Problem description:
Somewhere below is a line with "(* dataReceiver_ *)" and, later, a line with "(** [a + b] on [int]s, and"; repeat those two lines and all the lines between them, exactly as they are.

(Given records Opens)

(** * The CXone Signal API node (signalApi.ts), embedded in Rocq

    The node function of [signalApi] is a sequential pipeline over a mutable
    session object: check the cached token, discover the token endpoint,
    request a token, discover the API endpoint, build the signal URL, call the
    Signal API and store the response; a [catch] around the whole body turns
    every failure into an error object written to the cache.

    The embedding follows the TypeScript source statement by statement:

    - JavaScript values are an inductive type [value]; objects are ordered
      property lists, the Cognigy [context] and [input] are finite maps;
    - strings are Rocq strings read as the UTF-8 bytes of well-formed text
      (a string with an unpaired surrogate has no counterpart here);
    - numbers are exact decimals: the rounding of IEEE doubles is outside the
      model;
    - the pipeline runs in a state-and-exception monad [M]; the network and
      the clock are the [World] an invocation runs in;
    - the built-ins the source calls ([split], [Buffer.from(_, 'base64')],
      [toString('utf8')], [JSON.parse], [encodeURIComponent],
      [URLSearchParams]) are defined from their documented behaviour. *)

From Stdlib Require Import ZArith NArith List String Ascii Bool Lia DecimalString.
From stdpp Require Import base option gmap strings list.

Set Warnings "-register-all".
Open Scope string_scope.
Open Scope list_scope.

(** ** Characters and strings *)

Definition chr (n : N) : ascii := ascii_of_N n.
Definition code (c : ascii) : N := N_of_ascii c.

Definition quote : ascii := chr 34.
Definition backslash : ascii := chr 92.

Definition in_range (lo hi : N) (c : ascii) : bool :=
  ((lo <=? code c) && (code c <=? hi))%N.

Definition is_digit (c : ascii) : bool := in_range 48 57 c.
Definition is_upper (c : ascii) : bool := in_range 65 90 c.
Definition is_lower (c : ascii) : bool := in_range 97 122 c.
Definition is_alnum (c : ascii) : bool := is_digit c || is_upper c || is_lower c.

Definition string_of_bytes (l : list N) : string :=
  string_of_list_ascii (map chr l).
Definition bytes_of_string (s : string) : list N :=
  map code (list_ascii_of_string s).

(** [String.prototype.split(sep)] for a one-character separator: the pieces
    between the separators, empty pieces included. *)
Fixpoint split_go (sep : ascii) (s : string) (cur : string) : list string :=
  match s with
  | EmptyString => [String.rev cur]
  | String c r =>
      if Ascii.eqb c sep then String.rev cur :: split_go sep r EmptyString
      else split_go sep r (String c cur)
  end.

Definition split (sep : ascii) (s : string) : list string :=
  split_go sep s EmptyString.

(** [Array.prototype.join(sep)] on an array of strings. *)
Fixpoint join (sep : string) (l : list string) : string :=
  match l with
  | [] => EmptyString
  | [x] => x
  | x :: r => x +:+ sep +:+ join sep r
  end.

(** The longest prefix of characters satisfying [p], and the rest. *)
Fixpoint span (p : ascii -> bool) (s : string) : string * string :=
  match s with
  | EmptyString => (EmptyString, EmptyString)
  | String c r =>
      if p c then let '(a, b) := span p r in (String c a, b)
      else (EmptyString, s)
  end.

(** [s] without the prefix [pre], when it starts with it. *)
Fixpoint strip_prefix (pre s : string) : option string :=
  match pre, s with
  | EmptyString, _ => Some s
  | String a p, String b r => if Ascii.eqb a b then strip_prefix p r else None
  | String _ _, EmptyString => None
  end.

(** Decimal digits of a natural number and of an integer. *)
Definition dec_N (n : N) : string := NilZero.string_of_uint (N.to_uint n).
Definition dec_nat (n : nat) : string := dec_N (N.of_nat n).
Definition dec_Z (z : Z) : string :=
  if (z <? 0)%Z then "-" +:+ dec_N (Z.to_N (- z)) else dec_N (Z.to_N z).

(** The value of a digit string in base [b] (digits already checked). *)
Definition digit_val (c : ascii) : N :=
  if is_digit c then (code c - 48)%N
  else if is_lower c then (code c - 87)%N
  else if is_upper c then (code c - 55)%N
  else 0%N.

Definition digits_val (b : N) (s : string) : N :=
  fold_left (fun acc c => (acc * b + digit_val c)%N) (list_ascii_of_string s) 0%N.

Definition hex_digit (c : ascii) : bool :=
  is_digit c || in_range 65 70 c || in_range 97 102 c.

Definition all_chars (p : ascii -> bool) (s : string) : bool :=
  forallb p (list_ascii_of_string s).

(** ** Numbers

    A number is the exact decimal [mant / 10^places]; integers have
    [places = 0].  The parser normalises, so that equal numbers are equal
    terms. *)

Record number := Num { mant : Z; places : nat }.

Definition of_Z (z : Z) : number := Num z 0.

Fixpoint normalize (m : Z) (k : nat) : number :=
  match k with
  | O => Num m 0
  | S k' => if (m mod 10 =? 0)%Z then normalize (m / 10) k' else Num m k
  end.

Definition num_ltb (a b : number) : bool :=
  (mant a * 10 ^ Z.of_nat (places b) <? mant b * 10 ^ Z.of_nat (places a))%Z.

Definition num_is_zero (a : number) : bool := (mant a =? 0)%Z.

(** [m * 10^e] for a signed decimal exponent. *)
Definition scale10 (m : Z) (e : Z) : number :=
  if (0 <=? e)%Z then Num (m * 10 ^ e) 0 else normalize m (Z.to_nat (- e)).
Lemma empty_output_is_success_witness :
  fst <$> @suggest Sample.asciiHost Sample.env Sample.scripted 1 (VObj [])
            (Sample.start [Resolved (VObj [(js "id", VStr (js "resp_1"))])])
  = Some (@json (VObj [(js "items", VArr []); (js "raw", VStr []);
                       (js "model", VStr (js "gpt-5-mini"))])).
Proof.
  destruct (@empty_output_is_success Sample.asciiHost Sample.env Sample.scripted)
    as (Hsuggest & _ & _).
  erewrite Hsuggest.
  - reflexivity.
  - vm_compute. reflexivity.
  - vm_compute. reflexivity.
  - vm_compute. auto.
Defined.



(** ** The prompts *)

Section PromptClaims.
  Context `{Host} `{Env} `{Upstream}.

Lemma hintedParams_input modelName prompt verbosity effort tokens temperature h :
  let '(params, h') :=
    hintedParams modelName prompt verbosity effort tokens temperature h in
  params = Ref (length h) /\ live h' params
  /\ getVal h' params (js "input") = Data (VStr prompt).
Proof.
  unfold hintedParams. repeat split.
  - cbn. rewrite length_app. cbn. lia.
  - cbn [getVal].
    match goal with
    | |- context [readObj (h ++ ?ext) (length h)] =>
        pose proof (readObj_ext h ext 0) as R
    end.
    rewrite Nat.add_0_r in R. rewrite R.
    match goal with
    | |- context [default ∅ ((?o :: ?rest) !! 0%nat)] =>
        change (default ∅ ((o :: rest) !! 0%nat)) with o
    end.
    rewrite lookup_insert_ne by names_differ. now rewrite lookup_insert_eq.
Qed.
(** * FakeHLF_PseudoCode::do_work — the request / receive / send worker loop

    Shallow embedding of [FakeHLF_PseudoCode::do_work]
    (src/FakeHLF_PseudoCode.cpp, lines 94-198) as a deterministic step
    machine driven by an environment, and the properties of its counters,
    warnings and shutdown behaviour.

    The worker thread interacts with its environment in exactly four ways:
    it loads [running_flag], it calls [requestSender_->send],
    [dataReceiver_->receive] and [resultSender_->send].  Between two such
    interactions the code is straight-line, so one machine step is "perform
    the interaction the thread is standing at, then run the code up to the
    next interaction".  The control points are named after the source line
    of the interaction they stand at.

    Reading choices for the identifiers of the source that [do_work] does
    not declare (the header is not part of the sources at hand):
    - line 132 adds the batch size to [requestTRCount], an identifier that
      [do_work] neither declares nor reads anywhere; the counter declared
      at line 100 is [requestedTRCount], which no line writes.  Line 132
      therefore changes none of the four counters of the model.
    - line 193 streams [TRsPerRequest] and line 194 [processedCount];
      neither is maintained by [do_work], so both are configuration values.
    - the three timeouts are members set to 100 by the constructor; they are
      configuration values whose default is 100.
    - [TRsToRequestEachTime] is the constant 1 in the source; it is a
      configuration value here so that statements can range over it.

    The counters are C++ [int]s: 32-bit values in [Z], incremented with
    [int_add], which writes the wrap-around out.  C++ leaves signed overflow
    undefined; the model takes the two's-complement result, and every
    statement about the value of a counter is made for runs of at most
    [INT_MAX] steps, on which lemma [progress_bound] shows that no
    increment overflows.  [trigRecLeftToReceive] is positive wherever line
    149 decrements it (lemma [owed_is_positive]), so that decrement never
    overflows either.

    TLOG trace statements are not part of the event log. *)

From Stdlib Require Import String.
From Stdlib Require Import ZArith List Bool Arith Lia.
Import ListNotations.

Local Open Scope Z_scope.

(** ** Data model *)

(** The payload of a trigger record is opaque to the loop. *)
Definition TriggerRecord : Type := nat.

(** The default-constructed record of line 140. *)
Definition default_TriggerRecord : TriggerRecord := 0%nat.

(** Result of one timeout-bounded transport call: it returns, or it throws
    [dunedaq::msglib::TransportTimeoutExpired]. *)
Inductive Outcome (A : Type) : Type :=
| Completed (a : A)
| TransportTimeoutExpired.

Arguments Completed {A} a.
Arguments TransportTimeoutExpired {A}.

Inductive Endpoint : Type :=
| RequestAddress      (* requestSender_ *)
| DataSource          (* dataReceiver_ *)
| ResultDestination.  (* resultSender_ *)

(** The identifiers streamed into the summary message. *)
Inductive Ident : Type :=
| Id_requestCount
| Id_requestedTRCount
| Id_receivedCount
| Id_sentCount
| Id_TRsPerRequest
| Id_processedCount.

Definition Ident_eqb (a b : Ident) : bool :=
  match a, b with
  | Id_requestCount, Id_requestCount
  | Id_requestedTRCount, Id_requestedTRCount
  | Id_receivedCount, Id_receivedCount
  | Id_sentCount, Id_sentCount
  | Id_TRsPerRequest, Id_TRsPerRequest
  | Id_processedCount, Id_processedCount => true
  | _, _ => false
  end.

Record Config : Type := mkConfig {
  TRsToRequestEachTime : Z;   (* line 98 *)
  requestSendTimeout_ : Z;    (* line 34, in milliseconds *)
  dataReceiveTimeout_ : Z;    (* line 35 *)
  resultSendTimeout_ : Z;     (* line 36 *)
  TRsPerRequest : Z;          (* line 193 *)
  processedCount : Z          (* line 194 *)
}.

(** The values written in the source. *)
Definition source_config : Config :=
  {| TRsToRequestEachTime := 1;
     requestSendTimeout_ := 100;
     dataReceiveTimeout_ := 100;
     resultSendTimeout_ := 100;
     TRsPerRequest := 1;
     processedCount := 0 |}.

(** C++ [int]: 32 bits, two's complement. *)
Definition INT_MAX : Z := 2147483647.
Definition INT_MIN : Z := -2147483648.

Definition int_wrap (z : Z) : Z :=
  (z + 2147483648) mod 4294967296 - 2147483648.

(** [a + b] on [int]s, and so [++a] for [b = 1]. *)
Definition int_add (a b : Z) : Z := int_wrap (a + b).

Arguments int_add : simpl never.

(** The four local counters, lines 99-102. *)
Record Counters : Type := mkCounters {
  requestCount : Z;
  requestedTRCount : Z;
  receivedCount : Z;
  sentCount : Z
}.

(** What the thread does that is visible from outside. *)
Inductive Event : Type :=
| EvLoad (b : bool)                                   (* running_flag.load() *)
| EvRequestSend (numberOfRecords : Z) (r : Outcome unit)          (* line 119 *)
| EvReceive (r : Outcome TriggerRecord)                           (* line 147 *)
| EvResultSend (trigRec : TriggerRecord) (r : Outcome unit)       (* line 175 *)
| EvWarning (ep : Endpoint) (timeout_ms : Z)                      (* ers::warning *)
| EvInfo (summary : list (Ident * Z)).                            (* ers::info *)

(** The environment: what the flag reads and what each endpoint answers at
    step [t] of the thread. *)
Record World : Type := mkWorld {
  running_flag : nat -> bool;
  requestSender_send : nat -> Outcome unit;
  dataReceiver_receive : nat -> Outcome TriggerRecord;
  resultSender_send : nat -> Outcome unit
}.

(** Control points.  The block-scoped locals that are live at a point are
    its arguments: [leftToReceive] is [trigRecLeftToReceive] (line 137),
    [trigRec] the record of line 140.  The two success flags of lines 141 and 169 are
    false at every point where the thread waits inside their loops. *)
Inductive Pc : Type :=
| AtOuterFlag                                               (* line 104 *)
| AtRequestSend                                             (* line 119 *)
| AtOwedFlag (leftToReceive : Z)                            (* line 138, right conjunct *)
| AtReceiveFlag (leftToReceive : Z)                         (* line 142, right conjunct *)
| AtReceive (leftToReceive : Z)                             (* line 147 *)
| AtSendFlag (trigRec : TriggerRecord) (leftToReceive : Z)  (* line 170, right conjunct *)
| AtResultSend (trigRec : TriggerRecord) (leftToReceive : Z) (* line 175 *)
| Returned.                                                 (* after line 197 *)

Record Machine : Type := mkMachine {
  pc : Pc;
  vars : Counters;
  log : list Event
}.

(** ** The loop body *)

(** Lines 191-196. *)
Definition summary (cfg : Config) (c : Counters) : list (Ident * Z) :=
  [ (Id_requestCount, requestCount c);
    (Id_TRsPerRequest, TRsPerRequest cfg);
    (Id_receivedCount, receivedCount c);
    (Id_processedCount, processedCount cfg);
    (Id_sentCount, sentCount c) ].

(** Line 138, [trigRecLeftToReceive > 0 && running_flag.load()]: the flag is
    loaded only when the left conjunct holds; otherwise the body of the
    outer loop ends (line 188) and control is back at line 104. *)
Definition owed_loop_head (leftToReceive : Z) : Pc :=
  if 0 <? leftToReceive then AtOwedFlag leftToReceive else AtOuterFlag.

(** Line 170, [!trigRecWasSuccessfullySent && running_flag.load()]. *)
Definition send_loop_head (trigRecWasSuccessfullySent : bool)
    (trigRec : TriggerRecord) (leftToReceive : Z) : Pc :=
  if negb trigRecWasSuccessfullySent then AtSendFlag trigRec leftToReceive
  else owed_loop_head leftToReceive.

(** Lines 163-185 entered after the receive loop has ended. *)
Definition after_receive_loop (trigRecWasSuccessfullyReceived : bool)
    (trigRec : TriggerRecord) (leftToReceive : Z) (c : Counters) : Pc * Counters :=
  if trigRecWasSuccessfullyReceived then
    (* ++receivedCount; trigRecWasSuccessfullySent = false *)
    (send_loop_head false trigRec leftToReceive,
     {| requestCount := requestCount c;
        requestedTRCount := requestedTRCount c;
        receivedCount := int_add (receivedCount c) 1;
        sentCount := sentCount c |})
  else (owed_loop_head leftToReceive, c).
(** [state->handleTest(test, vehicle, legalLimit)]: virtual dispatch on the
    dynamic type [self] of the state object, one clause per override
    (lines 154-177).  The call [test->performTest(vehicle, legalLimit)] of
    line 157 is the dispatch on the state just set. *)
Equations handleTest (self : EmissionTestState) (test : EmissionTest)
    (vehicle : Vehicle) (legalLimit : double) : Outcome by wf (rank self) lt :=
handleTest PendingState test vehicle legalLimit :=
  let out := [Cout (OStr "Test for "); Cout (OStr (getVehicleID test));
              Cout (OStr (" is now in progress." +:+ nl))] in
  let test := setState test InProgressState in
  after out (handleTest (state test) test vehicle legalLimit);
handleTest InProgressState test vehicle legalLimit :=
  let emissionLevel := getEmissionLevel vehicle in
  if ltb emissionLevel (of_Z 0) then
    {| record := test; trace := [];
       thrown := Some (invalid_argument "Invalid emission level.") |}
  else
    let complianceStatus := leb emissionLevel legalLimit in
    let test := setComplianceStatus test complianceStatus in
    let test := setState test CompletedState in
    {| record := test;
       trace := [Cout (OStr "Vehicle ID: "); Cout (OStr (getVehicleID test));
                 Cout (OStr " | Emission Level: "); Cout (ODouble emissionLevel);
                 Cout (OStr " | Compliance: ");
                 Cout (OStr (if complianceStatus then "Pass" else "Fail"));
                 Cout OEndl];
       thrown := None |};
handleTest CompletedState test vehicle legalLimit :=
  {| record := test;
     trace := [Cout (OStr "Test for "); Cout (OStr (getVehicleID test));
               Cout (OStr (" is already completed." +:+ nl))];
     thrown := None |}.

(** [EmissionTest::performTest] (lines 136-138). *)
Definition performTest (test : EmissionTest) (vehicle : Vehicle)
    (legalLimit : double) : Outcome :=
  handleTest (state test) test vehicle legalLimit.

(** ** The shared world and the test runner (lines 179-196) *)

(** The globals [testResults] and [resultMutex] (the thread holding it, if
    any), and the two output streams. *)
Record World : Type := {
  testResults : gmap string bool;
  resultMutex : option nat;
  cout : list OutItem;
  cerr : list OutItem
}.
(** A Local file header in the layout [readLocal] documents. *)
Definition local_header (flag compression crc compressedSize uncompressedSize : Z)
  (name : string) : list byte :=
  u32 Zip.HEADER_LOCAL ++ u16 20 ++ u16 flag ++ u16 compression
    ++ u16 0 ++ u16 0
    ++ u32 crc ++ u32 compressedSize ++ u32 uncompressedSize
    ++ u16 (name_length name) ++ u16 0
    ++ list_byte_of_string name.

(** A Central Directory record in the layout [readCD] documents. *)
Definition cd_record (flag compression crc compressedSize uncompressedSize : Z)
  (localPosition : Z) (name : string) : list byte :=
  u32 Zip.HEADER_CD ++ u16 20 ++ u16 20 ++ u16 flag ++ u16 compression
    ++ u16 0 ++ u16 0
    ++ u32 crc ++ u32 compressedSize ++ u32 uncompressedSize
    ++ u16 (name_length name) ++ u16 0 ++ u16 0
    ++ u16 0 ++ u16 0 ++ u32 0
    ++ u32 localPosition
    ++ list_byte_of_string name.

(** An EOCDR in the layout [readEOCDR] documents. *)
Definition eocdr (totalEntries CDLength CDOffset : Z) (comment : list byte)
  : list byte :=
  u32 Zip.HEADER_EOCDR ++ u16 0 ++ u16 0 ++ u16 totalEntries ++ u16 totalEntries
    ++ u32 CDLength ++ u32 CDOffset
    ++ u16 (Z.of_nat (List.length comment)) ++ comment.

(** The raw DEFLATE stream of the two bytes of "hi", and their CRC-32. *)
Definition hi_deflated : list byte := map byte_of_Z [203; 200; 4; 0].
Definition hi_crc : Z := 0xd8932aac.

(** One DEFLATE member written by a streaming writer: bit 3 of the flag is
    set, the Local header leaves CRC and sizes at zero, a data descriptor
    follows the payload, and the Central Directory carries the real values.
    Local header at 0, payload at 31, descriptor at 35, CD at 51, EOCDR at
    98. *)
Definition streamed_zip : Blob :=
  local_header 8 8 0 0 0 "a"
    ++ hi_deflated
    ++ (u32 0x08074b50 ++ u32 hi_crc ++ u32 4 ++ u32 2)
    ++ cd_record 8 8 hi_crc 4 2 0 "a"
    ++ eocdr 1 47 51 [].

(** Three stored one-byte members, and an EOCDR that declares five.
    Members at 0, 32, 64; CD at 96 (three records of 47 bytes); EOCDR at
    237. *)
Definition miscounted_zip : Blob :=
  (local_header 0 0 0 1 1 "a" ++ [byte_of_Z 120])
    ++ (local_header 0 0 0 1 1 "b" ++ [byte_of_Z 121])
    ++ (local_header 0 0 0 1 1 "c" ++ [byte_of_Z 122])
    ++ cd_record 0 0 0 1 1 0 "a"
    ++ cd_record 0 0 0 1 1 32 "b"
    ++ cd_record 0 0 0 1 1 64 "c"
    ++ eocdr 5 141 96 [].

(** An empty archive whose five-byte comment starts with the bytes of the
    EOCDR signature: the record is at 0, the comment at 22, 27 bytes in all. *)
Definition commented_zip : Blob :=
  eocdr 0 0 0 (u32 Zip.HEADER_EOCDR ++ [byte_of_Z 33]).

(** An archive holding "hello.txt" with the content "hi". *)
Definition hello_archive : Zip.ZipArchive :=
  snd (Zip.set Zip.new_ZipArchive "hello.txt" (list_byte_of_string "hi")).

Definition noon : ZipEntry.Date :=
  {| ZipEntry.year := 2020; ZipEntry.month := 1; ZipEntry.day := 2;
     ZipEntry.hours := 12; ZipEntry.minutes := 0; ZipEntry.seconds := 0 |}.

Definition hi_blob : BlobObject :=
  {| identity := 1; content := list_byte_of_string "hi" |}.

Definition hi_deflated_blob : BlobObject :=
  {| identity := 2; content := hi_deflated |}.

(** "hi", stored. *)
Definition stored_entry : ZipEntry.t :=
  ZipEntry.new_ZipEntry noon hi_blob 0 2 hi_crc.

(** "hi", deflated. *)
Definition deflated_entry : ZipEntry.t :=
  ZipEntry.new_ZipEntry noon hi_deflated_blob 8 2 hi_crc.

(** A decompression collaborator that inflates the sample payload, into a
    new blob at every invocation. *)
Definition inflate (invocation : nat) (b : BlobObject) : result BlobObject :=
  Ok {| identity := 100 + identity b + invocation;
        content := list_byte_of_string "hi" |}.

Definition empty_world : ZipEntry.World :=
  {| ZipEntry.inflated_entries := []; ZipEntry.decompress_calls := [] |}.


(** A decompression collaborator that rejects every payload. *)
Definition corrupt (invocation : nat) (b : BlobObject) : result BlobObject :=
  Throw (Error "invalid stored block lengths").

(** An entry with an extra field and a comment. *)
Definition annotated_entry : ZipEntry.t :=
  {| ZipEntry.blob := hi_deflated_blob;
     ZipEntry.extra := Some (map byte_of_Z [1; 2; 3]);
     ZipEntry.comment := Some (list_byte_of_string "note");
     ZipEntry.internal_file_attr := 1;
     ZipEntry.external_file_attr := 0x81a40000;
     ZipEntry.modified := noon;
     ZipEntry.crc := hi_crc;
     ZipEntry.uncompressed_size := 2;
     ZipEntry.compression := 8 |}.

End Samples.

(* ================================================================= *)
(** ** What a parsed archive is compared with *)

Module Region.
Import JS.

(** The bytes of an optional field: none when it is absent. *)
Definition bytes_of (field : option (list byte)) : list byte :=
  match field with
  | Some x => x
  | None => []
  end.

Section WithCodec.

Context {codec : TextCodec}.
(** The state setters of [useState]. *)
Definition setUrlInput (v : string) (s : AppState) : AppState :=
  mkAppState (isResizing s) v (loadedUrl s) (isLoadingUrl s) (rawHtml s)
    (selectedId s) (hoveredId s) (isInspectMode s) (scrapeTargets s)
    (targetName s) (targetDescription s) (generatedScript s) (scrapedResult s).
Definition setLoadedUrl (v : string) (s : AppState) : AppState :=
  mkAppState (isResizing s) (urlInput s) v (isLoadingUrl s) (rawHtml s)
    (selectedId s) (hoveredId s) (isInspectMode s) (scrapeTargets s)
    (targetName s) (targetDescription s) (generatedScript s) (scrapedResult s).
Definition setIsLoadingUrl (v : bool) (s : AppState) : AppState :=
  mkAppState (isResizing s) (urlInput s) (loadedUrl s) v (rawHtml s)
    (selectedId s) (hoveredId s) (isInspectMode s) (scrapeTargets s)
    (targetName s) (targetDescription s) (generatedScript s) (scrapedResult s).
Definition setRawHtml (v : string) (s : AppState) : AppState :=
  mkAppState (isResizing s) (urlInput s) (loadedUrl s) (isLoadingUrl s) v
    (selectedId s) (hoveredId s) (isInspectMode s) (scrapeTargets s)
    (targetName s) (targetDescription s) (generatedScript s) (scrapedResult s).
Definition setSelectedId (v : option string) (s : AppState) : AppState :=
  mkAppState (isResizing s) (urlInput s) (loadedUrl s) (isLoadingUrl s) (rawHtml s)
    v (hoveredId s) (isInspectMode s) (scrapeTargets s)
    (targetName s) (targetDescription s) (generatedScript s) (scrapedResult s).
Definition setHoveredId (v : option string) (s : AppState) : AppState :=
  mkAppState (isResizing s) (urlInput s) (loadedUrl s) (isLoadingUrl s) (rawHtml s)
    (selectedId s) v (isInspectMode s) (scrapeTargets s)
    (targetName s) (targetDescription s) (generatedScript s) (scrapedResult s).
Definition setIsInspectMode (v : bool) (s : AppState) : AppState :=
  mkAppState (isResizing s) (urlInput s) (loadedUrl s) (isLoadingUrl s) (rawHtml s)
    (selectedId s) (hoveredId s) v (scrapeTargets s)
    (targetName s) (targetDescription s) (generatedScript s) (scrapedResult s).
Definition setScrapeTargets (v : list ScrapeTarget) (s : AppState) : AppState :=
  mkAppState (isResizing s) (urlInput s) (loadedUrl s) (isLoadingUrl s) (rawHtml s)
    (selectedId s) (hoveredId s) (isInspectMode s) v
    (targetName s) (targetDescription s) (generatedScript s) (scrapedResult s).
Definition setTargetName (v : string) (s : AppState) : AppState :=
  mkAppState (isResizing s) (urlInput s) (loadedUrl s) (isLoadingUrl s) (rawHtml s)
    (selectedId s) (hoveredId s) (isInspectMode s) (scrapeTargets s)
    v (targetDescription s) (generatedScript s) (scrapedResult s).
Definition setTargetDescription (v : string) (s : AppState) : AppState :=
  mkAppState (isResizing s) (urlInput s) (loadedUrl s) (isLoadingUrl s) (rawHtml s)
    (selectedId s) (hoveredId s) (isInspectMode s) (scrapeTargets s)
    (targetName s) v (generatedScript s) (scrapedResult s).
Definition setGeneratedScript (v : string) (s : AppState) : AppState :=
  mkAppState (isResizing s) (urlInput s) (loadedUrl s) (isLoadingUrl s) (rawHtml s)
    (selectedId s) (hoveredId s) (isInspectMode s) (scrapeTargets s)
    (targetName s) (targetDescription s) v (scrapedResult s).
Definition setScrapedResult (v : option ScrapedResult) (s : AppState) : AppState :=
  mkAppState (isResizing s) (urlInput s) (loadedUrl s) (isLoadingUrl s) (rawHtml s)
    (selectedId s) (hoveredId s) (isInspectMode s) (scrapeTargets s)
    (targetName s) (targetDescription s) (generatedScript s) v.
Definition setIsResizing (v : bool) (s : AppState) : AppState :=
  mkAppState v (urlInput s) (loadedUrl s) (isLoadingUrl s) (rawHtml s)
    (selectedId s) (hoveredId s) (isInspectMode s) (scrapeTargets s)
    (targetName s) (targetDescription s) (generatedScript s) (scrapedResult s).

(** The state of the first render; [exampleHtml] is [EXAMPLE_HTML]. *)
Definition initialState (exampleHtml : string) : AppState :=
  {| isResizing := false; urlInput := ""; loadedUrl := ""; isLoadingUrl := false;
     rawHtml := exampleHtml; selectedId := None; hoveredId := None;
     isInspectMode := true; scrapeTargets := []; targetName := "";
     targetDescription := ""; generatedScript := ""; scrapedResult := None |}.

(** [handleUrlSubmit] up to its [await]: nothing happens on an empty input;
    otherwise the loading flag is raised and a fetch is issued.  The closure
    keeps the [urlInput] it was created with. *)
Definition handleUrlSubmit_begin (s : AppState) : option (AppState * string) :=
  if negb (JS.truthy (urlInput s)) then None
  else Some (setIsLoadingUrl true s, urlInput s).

(Given records Closes)

Written solution:
| DataSource          (* dataReceiver_ *)
| ResultDestination.  (* resultSender_ *)

(** The identifiers streamed into the summary message. *)
Inductive Ident : Type :=
| Id_requestCount
| Id_requestedTRCount
| Id_receivedCount
| Id_sentCount
| Id_TRsPerRequest
| Id_processedCount.

Definition Ident_eqb (a b : Ident) : bool :=
  match a, b with
  | Id_requestCount, Id_requestCount
  | Id_requestedTRCount, Id_requestedTRCount
  | Id_receivedCount, Id_receivedCount
  | Id_sentCount, Id_sentCount
  | Id_TRsPerRequest, Id_TRsPerRequest
  | Id_processedCount, Id_processedCount => true
  | _, _ => false
  end.

Record Config : Type := mkConfig {
  TRsToRequestEachTime : Z;   (* line 98 *)
  requestSendTimeout_ : Z;    (* line 34, in milliseconds *)
  dataReceiveTimeout_ : Z;    (* line 35 *)
  resultSendTimeout_ : Z;     (* line 36 *)
  TRsPerRequest : Z;          (* line 193 *)
  processedCount : Z          (* line 194 *)
}.

(** The values written in the source. *)
Definition source_config : Config :=
  {| TRsToRequestEachTime := 1;
     requestSendTimeout_ := 100;
     dataReceiveTimeout_ := 100;
     resultSendTimeout_ := 100;
     TRsPerRequest := 1;
     processedCount := 0 |}.

(** C++ [int]: 32 bits, two's complement. *)
Definition INT_MAX : Z := 2147483647.
Definition INT_MIN : Z := -2147483648.

Definition int_wrap (z : Z) : Z :=
  (z + 2147483648) mod 4294967296 - 2147483648.

(** [a + b] on [int]s, and so [++a] for [b = 1]. *)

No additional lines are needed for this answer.